In affirming the trial court's judgment, among other things, the court of appeals found the insurance agency did not have a duty to explain to the restaurateurs that the policy it procured contained a communicable disease exclusion, where the owners never consulted with the agency to determine the adequacy of their liability coverage and the agency never gave them any advice in that regard. It also explained that, when courts assess whether an insured is negligent in failing to read his policy in such lawsuits, they do not do so for the purpose of determining whether the insured should be excused from failing to "exercise his eyes." Rather, courts do so to determine whether the insured should be excused from failing to know and understand the contents of his policy.

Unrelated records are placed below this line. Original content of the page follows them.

(** * Growth-period inference of the DeepMC forecast notebook

    A shallow embedding of the "Preprocess data" cells of
    [notebooks/deepmc/mc_forecast.ipynb]:

<<
    ndvi_threshold = 0.15
    delta_threshold = 0.1
    rolling_window = 14

    df = pd.read_csv(timeseries[0].assets[0].path_or_url)

    df['rolled_mean'] = df['mean'].rolling(window=3).mean()
    df['delta_mean'] = df['rolled_mean'].diff()

    df.loc[(df['rolled_mean'] < ndvi_threshold)
           & (df['delta_mean'].abs() <= delta_threshold)
           & (df['delta_mean'] < 0), 'harvest_period'] = ndvi_threshold
    df.loc[(df['rolled_mean'] < ndvi_threshold)
           & (df['delta_mean'].abs() < delta_threshold)
           & (df['delta_mean'] > 0), 'germination_period'] = ndvi_threshold
>>

    Numbers.  A float64 cell is an [option Q]: [None] is NaN and [Some q] a
    finite value.  Arithmetic is exact rational arithmetic; the rounding of
    binary64 is not part of this development.

    Frames.  A data frame is the list of its timestamps (the non-float part
    of the CSV) and a finite map from column names to float columns.  Cells
    of the notebook are functions from frames to frames in an error monad
    whose exceptions are those that the dataframe library can throw on
    these statements.  A CSV file whose column [mean] holds a text does not
    load as such a frame; the last definitions of the first part say what
    the notebook does on it. *)

From Stdlib Require Import QArith Qabs Lqa.
From stdpp Require Import gmap strings list fin_maps.

(** ** Float cells *)

Module Float.

Abbreviation float := (option Q).

Definition NaN : float := None.

Definition Qlt_bool (x y : Q) : bool :=
  (Qnum x * QDen y <? Qnum y * QDen x)%Z.

Definition sub (x y : float) : float :=
  match x, y with
  | Some a, Some b => Some (a - b)%Q
  | _, _ => NaN
  end.

Definition abs (x : float) : float :=
  match x with
  | Some a => Some (Qabs a)
  | None => NaN
  end.

(** Every comparison with NaN is false. *)
Definition lt (x y : float) : bool :=
  match x, y with
  | Some a, Some b => Qlt_bool a b
  | _, _ => false
  end.

Definition le (x y : float) : bool :=
  match x, y with
  | Some a, Some b => Qle_bool a b
  | _, _ => false
  end.

Definition gt (x y : float) : bool := lt y x.

End Float.

Import Float.

(** ** Series: a float column *)

Module Series.

Abbreviation Series := (list (option Q)).

Definition Qsum (l : list Q) : Q := foldr Qplus 0%Q l.

Definition Qmean (l : list Q) : Q :=
  (Qsum l / inject_Z (Z.of_nat (length l)))%Q.

(** The observations of the rolling window that ends at row [i]: the last
    [window] rows up to and including [i], fewer at the start of the
    series. *)
Definition window_at (window i : nat) (xs : Series) : Series :=
  drop (S i - window) (take (S i) xs).

(** The non-NaN observations of a window. *)
Definition valid (win : Series) : list Q := omap id win.

(** [xs.rolling(window).mean()], with the default [min_periods = window]:
    a row has a value when its window holds at least [window] non-NaN
    observations (and at least one), the mean of these. *)
Definition mean_at (window i : nat) (xs : Series) : float :=
  let obs := valid (window_at window i xs) in
  if decide (window ≤ length obs ∧ 0 < length obs)
  then Some (Qmean obs) else NaN.

Definition rolling_mean (window : nat) (xs : Series) : Series :=
  imap (λ i _, mean_at window i xs) xs.

(** [xs.shift(1)] and [xs.diff()], which is [xs - xs.shift(1)]. *)
Definition shift (xs : Series) : Series := take (length xs) (NaN :: xs).

Definition diff (xs : Series) : Series := zip_with Float.sub xs (shift xs).

(** Elementwise operations against a scalar, and the mask conjunction. *)
Definition abs (xs : Series) : Series := Float.abs <$> xs.
Definition lt (xs : Series) (c : Q) : list bool := (λ x, Float.lt x (Some c)) <$> xs.
Definition le (xs : Series) (c : Q) : list bool := (λ x, Float.le x (Some c)) <$> xs.
Definition gt (xs : Series) (c : Q) : list bool := (λ x, Float.gt x (Some c)) <$> xs.
Definition band (m1 m2 : list bool) : list bool := zip_with andb m1 m2.

(** The rows of [old] selected by [mask] set to [v]. *)
Definition assign (mask : list bool) (v : Q) (old : Series) : Series :=
  zip_with (λ (m : bool) (o : float), if m then Some v else o) mask old.

End Series.

Import Series.

(** ** Exceptions *)

Inductive exn : Type :=
| KeyError (column : string)
| ValueError (message : string)
| DataError.

Inductive result (A : Type) : Type :=
| Ok (a : A)
| Raise (e : exn).

Arguments Ok {A} a.
Arguments Raise {A} e.

#[global] Instance result_ret : MRet result := λ A a, Ok a.

#[global] Instance result_bind : MBind result := λ A B k r,
  match r with
  | Ok a => k a
  | Raise e => Raise e
  end.

#[global] Instance result_fmap : FMap result := λ A B f r,
  match r with
  | Ok a => Ok (f a)
  | Raise e => Raise e
  end.

(** ** Data frames *)

Record Observation : Type := mkObservation {
  timestamp : Z;
  value : Q
}.

Record DataFrame : Type := mkDataFrame {
  timestamps : list Z;
  columns : gmap string (list (option Q))
}.

Definition nrows (df : DataFrame) : nat := length (timestamps df).

(** [df[c]] *)
Definition getitem (df : DataFrame) (c : string) : result Series :=
  match columns df !! c with
  | Some xs => Ok xs
  | None => Raise (KeyError c)
  end.

(** [df[c] = xs] *)
Definition setitem (df : DataFrame) (c : string) (xs : Series) : DataFrame :=
  mkDataFrame (timestamps df) (<[c := xs]> (columns df)).

(** [df.loc[mask, c] = v] for a scalar [v].  A column that does not exist
    yet is first added, filled with NaN; the library refuses to do that on
    a frame without rows. *)
Definition loc_setitem (df : DataFrame) (mask : list bool) (c : string) (v : Q)
  : result DataFrame :=
  match columns df !! c with
  | Some old => Ok (setitem df c (assign mask v old))
  | None =>
      if decide (nrows df = 0)
      then Raise (ValueError "cannot set a frame with no defined index and a scalar")
      else Ok (setitem df c (assign mask v (replicate (nrows df) NaN)))
  end.

(** The frame that [pd.read_csv] yields for a series of observations. *)
Definition read_csv (obs : list Observation) : DataFrame :=
  mkDataFrame (timestamp <$> obs) {[ "mean"%string := (λ o, Some (value o)) <$> obs ]}.

(** ** The notebook *)

Record Params : Type := mkParams {
  ndvi_threshold : Q;
  delta_threshold : Q;
  rolling_window : nat
}.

The court found that, in a negligent procurement of policy action against an insurance agent, an insured is excused from understanding the contents of his policy when: (1) it was reasonable for the insured to not have understood the import of the terms read, and (2) the insured's failure to acquire an understanding of the terms was directly related to the insured's reasonable reliance on the agent's knowledge and the assumption that the agent had correctly drawn the policy in conformance with said knowledge. The court found that an insurance agent's client should be able to rely on the agent's knowledge in two respects: (1) when the agent's knowledge includes his client's instructions regarding the qualities desired in a policy, the client may assume the agent will procure a policy in conformance with such knowledge, and (2) the client may assume the agent will procure a policy that a reasonably prudent agent would procure.

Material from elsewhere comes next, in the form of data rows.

(** X15: a prompt is built only for a bundle whose issue is an object with
    [number], [title], [state], [created_at], [updated_at] and a [user]
    object with a [login] ([body] is not required); and when it cannot be
    built the [KeyError] or [TypeError] leaves [analyze_issue] as it is,
    not as one of the two errors the function raises for the provider
    reply. *)
Theorem prompt_needs_issue_fields (env : Env) (self : LLMAnalyzer) (bundle : IssueBundle) :
  (∀ prompt,
     LLM._format_issue_data env bundle = Return prompt →
     ∃ d u,
       issue bundle = JDict d
       ∧ is_Some (d !! "number") ∧ is_Some (d !! "title") ∧ is_Some (d !! "state")
       ∧ d !! "user" = Some (JDict u) ∧ is_Some (u !! "login")
       ∧ is_Some (d !! "created_at") ∧ is_Some (d !! "updated_at"))
  ∧ (∀ e,
       LLM._format_issue_data env bundle = Raise e →
       LLM.analyze_issue env self bundle = Raise e
       ∧ ∃ cls text, e = PyExn cls text ∧ (cls = KeyError ∨ cls = TypeError)).
Proof.
  unfold LLM.analyze_issue, LLM._format_issue_data.
  set (ct := if truthy (comments bundle) then _ else _).
  assert (Hct : ∀ e, ct = Raise e →
                     ∃ cls text, e = PyExn cls text ∧ (cls = KeyError ∨ cls = TypeError)).
  { subst ct. destruct (truthy (comments bundle)); [| done].
    destruct (comments bundle);
      try (intros e [= <-]; eexists _, _; split; [reflexivity | by right]).
    intros e. apply format_comments_raise. }
  destruct ct as [text|e0]; cbn [rbind].
  2: { split; [by intros ? [=] |]. intros e [= <-]. split; [done |]. by apply Hct. }
  destruct (subscript env (issue bundle) "number") as [number|e1] eqn:H1; cbn [rbind].
  2: { split; [by intros ? [=] |]. intros e [= <-]. split; [done |].
       by eapply subscript_raise. }
  destruct (subscript_return env _ _ _ H1) as (d & Hd & Hn). rewrite Hd in *.
  destruct (subscript env (JDict d) "title") as [title|e2] eqn:H2; cbn [rbind].
  2: { split; [by intros ? [=] |]. intros e [= <-]. split; [done |].
       by eapply subscript_raise. }
  destruct (subscript env (JDict d) "state") as [state|e3] eqn:H3; cbn [rbind].
  2: { split; [by intros ? [=] |]. intros e [= <-]. split; [done |].
       by eapply subscript_raise. }
  destruct (subscript env (JDict d) "user") as [user|e4] eqn:H4; cbn [rbind].
  2: { split; [by intros ? [=] |]. intros e [= <-]. split; [done |].
       by eapply subscript_raise. }
  destruct (subscript env user "login") as [login|e5] eqn:H5; cbn [rbind].
  2: { split; [by intros ? [=] |]. intros e [= <-]. split; [done |].
       by eapply subscript_raise. }
  destruct (subscript env (JDict d) "created_at") as [created|e6] eqn:H6; cbn [rbind].
  2: { split; [by intros ? [=] |]. intros e [= <-]. split; [done |].
       by eapply subscript_raise. }
  destruct (subscript env (JDict d) "updated_at") as [updated|e7] eqn:H7; cbn [rbind].
  2: { split; [by intros ? [=] |]. intros e [= <-]. split; [done |].
       by eapply subscript_raise. }
  split; [| by intros ? [=]]. intros prompt _.
  destruct (subscript_return env _ _ _ H2) as (? & [= <-] & Ht).
  destruct (subscript_return env _ _ _ H3) as (? & [= <-] & Hs).
  destruct (subscript_return env _ _ _ H4) as (? & [= <-] & Hu).
  destruct (subscript_return env _ _ _ H5) as (u & -> & Hl).
  destruct (subscript_return env _ _ _ H6) as (? & [= <-] & Hc).
  destruct (subscript_return env _ _ _ H7) as (? & [= <-] & Hup).
  exists d, u. rewrite Hn, Ht, Hs, Hu, Hl, Hc, Hup. by repeat split.
Qed.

Thus, the court of appeals held the evidence at trial was sufficient to establish that InsuranceNetwork's negligent procurement of a CGL policy containing a communicable disease exclusion proximately caused the restaurant's damages, and that the restaurateurs were not contributorily negligent due to their failure to fully read and understand their policy - - especially where the plaintiffs' expert testified that communicable diseases were the most significant insurable risk that restaurants faced, the restaurateurs testified they asked the agency to provide coverage in the event customers became sick and relied on the agency's expertise, and the exclusion was not defined in the policy binder and was placed among other exclusions that were entirely irrelevant to the restaurant's operation.